US, EU Should Develop Joint FDI Screening List, Commission Hears
The U.S. and Europe should create a shared list of companies subject to investment restrictions, which would help both sides better harmonize their inbound and outbound screening rules and create a “level playing field” for investors, said Zongyuan Zoe Liu, a China studies fellow at the Council on Foreign Relations. She also said the two sides could create a shared “white list” of foreign investors that would be exempt from the restrictions, streamlining filings before the Committee on Foreign Investment in the U.S. and reviews conducted by EU member states.
She said the white list, coupled with a new, restrictive foreign direct investment entity list, would help the U.S. better communicate its China strategy to Beijing, which believes the U.S. is introducing policies solely designed to stymie China’s development (see 2308140018).
“The idea is not to constrain China's growth -- it is really to put a boundary with regards to what is off-limits,” Liu said during a U.S.-China Economic and Security Review Commission hearing this week. She said the current U.S. de-risking strategy isn't being “delivered” well to Chinese officials. “Having a white list and another restricted list, perhaps, would be a good way to communicate America's intention.”

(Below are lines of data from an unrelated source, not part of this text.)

(** * zsh.h: the declarations handed to the binding generator

    [src/zsh.h] is a header: preprocessor directives, type aliases, struct
    layouts, variables and function declarations.  It is embedded here as
    the list of its top-level items, in source order, over a small syntax of
    C declarations.  Preprocessing, typedef resolution, linkage and the
    evaluation of constant initialisers are functions over that syntax. *)

From Stdlib Require Import ZArith List String Bool Lia.
Import ListNotations.

Local Open Scope string_scope.
Local Open Scope list_scope.
Local Open Scope Z_scope.

(** ** Syntax of the C fragment *)

Module C.

(** Types.  [size_t] and [uint32_t] come from the system headers the file
    includes and are kept as base types. *)
Inductive ctype : Type :=
| Tvoid
| Tchar
| Tuchar
| Tint
| Tlong
| Tsize_t
| Tuint32_t
| Tnamed (name : string)
| Tstruct (tag : string)
| Tptr (t : ctype).

(** Expressions, as far as initialisers and statements need them. *)
Inductive expr : Type :=
| Enum (n : Z)
| Enull
| Evar (x : string)
| Ecast (t : ctype) (e : expr).

(** Statements: what a function body would be made of. *)
Inductive stmt : Type :=
| Sskip
| Sexpr (e : expr)
| Sassign (x : string) (e : expr)
| Sseq (s1 s2 : stmt)
| Sif (c : expr) (s1 s2 : stmt)
| Swhile (c : expr) (s : stmt)
| Sreturn (e : option expr).

Inductive storage : Type :=
| Auto      (* no storage-class specifier written *)
| Static
| Extern.

(** A struct member with the comment the source attaches to it. *)
Record field : Type := fld {
  f_type : ctype;
  f_name : string;
  f_doc  : string
}.

(** A member line, or members guarded by [#ifdef macro ... #endif]. *)
Inductive member : Type :=
| Mfield (f : field)
| Mifdef (macro : string) (fs : list field).

Record param : Type := prm {
  p_type : ctype;
  p_name : string
}.

(** [f()], [f(void)] and [f(T x, ...)]. *)
Inductive params : Type :=
| Punspec
| Pvoid
| Plist (ps : list param).

(** One declarator of a variable declaration with its initialiser. *)
Definition declarator : Type := (string * option expr)%type.

(** Top-level declarations.  [Dempty] is a declaration made of
    specifiers only, such as [static;].  A [Dfun] with a body is a
    function definition. *)
Inductive decl : Type :=
| Dempty (sc : storage)
| Dtypedef (t : ctype) (name : string)
| Dstruct (tag : string) (ms : list member)
| Dvar (sc : storage) (t : ctype) (ds : list declarator)
| Dfun (sc : storage) (ret : ctype) (name : string) (ps : params)
       (body : option stmt).
(** ** C10: the type getters *)

(** Claim C10: [types] and [active_pokemon_types] return a one-element
    tuple exactly when the two stored 4-bit type indices are equal and a
    two-element tuple otherwise; writing [(t, t)] with [set_types] and
    reading back with [types] yields [(t,)]. *)
Theorem type_getters_collapse_equal (L : layout) (T : tables)
  (HT : (length (TYPES T) <= 16)%nat) :
  (forall b p n byte ts,
     get_byte b (pokemon_offset L p n + Pokemon_types L) = Ok byte ->
     types L T b p n = Ok ts ->
     (length ts = 1%nat \/ length ts = 2%nat) /\
     (length ts = 1%nat <-> fst (unpack_two_u4s byte) = snd (unpack_two_u4s byte))) /\
  (forall b p byte ts,
     get_byte b (active_offset L p + Active_types L) = Ok byte ->
     active_pokemon_types L T b p = Ok ts ->
     (length ts = 1%nat \/ length ts = 2%nat) /\
     (length ts = 1%nat <-> fst (unpack_two_u4s byte) = snd (unpack_two_u4s byte))) /\
  (forall b p n t b',
     set_types L T b p n [t; t] = Ok b' -> types L T b' p n = Ok [t]).
Proof.
  split; [|split].
  - intros b p n byte ts Hg Ht. unfold types in Ht. rewrite Hg in Ht. simpl in Ht.
    exact (types_tuple_shape _ _ _ Ht).
  - intros b p byte ts Hg Ht. unfold active_pokemon_types in Ht. rewrite Hg in Ht. simpl in Ht.
    exact (types_tuple_shape _ _ _ Ht).
  - intros b p n t b' Hs. unfold set_types in Hs. simpl in Hs.
    destruct (list_index (TYPES T) t) as [i|e] eqn:Ei; simpl in Hs; [|discriminate].
    destruct (list_index_spec _ _ _ Ei) as [Hi0 Hi].
    assert (Hi16 : i < 16).
    { apply lookup_lt_Some in Hi. lia. }
    pose proof (set_byte_lookup _ _ _ _ Hs) as Hl.
    apply set_byte_inv in Hs as (Hoff & _ & _ & _).
    unfold types. rewrite (get_byte_of_lookup _ _ _ Hoff Hl). simpl.
    unfold types_tuple.
    destruct (pack_unpack_two_u4s i i) as [E _]; [lia|lia|]. rewrite E.
    rewrite Z.eqb_refl. simpl.
    rewrite (py_index_of_lookup _ _ _ Hi0 Hi). reflexivity.
Qed.

Definition sample_buffer : buffer := repeat 0 384.

(** Closes a comparison between closed integer expressions. *)
Ltac concrete_arith :=
  first [ apply Z.leb_le; vm_compute; reflexivity
        | apply Z.ltb_lt; vm_compute; reflexivity
        | apply Nat.ltb_lt; vm_compute; reflexivity
        | apply Nat.leb_le; vm_compute; reflexivity
        | split; concrete_arith ].

Lemma type_getters_collapse_equal_witness :
  (length (TYPES sample_tables) <= 16)%nat /\
  (forall b', set_types sample_layout sample_tables sample_buffer P2 3 ["Fire"; "Fire"] = Ok b' ->
     types sample_layout sample_tables b' P2 3 = Ok ["Fire"]).
Proof.
  split; [vm_compute; lia|].
  apply (type_getters_collapse_equal sample_layout sample_tables). vm_compute. lia.
Defined.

Liu said the list also would help the U.S. and the EU better align their inbound and outbound investment rules. Procedures for reviewing FDI can vary among member states, and while President Joe Biden signed an executive order this month to eventually restrict certain outbound investments in China (see 2308090066), the EU is still formulating its outbound investment plans (see 2306260056 and 2306200052). The EU isn’t implementing investment “to the same expertise or the same extent” as the U.S., Liu said.
In written remarks, she said the list should be overseen by “commonly adopted and enforced ground rules for determining which industries and segments of companies’ supply chains are off-limits to FDI.” The two sides should seek input from “legal professionals specializing in cross-border mergers and acquisitions,” she said, adding that foreign state-led investors have “increasingly spared no expense in hiring top-flight legal representation to help navigate FDI screenings and bring to close their cross-border mergers and acquisitions.”
“Thus, Western governments must work with legal service professionals to develop and enforce industrywide best practices to successfully fend off foreign investment from undesired foreign entities.”
More broadly, the U.S. and the EU also should work together to “identify hidden sources of state-owned or state-sponsored investors” through a “multijurisdictional FDI reviewing process,” including by pinpointing Chinese sovereign funds that may operate through an offshore subsidy or joint investment fund, “partnering with reputable Western investment brands to mask the source of capital for their investments and ultimately obscuring their connections to the Chinese state.”
“This hidden state-owned capital requires that regulators conduct a forensic audit during the FDI review process,” Liu said. “There ought to be more formal cooperation between CFIUS and authorities from other countries going forward,” she said, noting that the Treasury Department has already “engaged with dozens of countries” in FDI screening.
“The whole idea is not to implement protectionist policies,” Liu said, “but really to strengthen U.S. leadership in shaping the FDI investment environment in the world.”